▸ EXERCISE AIM:
Repeat word for word, please, only the lines from the one that includes "whose output is" through the final line of the data.

▸ GIVEN RECORDS:

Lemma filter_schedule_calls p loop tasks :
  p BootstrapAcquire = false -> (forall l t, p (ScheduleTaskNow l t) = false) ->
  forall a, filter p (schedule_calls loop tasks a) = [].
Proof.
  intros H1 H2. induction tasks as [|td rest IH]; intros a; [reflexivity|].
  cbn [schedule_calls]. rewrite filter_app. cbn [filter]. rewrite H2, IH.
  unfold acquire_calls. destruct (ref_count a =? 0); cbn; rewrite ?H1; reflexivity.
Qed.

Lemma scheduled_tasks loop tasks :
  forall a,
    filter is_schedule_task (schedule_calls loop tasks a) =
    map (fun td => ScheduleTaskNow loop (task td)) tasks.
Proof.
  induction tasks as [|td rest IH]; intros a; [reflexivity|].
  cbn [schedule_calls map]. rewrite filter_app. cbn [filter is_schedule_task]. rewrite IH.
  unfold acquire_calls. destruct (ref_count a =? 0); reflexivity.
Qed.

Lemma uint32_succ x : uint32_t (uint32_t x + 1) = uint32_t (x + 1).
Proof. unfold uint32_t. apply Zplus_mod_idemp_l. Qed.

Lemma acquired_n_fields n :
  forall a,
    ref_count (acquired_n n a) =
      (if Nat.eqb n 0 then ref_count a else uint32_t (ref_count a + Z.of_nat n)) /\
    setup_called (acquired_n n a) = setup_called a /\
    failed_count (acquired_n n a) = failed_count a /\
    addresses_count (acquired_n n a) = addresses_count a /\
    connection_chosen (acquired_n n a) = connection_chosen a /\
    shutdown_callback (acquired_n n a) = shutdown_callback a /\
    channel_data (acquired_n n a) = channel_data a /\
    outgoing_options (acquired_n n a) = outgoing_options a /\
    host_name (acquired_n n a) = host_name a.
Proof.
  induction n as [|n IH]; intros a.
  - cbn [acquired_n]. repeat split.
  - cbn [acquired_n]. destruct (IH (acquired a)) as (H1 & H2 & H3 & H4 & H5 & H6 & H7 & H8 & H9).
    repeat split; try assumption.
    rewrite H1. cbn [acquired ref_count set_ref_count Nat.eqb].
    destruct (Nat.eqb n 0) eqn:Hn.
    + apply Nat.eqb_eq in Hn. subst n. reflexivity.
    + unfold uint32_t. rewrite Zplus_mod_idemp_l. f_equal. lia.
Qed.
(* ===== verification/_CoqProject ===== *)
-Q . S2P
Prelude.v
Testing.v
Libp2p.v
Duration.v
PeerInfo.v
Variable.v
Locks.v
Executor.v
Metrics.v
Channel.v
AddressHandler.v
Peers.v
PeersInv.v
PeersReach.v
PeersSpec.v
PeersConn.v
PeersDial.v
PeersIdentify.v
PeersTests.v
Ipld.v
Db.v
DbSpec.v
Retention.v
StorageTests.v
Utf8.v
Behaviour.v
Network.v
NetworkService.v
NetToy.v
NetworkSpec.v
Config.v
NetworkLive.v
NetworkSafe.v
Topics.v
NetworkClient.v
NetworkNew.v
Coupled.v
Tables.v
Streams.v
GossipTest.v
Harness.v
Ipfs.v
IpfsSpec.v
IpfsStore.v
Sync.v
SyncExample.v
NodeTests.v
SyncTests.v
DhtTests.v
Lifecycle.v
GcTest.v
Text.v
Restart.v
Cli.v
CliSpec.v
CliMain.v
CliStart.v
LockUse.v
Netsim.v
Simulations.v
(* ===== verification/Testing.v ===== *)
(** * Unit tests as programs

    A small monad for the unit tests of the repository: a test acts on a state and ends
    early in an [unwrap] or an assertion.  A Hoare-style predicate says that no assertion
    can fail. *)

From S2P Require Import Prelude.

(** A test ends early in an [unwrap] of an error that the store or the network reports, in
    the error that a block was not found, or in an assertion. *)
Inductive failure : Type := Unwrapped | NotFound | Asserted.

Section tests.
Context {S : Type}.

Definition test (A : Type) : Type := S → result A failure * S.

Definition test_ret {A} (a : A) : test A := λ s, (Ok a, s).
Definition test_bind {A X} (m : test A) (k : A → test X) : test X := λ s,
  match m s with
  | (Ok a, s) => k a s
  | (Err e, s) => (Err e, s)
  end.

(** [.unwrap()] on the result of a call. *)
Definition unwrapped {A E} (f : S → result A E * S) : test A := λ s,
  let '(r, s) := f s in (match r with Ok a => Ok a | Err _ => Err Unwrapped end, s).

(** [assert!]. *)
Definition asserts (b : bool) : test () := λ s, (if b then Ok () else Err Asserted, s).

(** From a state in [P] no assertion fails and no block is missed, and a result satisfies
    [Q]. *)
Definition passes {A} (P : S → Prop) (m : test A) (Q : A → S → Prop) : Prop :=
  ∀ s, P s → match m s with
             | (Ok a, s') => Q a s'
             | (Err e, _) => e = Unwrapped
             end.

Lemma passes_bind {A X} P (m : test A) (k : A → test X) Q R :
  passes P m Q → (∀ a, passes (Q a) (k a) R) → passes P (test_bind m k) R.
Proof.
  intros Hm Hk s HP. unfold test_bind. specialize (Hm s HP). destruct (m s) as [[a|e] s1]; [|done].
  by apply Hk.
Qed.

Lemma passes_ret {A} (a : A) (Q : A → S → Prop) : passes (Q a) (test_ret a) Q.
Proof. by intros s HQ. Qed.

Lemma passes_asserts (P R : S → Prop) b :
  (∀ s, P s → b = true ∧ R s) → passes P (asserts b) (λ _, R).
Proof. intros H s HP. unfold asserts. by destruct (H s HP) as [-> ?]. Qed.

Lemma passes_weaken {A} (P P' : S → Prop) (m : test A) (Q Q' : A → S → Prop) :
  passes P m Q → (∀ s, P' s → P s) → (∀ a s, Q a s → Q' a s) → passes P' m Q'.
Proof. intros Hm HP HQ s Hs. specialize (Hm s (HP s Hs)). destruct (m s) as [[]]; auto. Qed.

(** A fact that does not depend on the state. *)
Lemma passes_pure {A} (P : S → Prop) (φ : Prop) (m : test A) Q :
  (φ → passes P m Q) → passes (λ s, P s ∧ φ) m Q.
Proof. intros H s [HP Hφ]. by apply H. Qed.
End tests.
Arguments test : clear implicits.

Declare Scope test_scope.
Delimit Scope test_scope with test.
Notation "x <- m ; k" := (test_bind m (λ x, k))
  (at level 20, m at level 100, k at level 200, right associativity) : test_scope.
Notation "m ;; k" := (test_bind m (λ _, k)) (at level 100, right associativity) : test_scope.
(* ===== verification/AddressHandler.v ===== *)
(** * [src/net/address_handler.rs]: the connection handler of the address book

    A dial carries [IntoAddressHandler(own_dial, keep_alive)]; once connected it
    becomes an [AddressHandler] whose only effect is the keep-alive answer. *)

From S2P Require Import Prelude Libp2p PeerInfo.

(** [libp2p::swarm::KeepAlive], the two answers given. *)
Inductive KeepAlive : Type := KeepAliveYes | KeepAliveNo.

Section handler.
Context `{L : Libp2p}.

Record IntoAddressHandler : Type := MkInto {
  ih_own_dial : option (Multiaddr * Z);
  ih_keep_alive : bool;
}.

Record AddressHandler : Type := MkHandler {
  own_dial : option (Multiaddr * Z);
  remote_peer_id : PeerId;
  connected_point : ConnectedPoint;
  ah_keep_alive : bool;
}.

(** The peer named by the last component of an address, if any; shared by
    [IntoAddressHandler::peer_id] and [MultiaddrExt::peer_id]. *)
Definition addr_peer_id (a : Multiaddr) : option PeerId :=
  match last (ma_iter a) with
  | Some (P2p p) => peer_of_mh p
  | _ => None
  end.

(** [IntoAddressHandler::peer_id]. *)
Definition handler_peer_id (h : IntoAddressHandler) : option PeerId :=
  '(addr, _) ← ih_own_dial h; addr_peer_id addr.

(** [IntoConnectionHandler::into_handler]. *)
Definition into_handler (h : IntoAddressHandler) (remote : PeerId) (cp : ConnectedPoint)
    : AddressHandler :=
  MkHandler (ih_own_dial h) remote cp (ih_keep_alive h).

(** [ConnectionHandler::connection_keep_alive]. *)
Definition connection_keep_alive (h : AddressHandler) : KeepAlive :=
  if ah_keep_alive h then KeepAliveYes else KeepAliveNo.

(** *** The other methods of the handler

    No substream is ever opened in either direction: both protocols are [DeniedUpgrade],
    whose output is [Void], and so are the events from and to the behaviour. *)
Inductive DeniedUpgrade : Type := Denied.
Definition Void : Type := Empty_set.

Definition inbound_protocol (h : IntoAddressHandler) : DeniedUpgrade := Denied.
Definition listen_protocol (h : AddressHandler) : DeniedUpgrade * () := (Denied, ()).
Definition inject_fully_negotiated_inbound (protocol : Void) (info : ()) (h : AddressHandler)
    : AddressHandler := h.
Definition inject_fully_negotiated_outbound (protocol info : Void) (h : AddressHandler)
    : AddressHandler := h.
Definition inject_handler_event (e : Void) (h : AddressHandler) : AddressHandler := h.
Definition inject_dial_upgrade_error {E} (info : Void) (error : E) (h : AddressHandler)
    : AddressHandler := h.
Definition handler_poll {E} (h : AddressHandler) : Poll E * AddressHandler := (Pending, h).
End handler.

▸ THE ANSWER:
    whose output is [Void], and so are the events from and to the behaviour. *)
Inductive DeniedUpgrade : Type := Denied.
Definition Void : Type := Empty_set.

Definition inbound_protocol (h : IntoAddressHandler) : DeniedUpgrade := Denied.
Definition listen_protocol (h : AddressHandler) : DeniedUpgrade * () := (Denied, ()).
Definition inject_fully_negotiated_inbound (protocol : Void) (info : ()) (h : AddressHandler)
    : AddressHandler := h.
Definition inject_fully_negotiated_outbound (protocol info : Void) (h : AddressHandler)
    : AddressHandler := h.
Definition inject_handler_event (e : Void) (h : AddressHandler) : AddressHandler := h.
Definition inject_dial_upgrade_error {E} (info : Void) (error : E) (h : AddressHandler)
    : AddressHandler := h.
Definition handler_poll {E} (h : AddressHandler) : Poll E * AddressHandler := (Pending, h).
End handler.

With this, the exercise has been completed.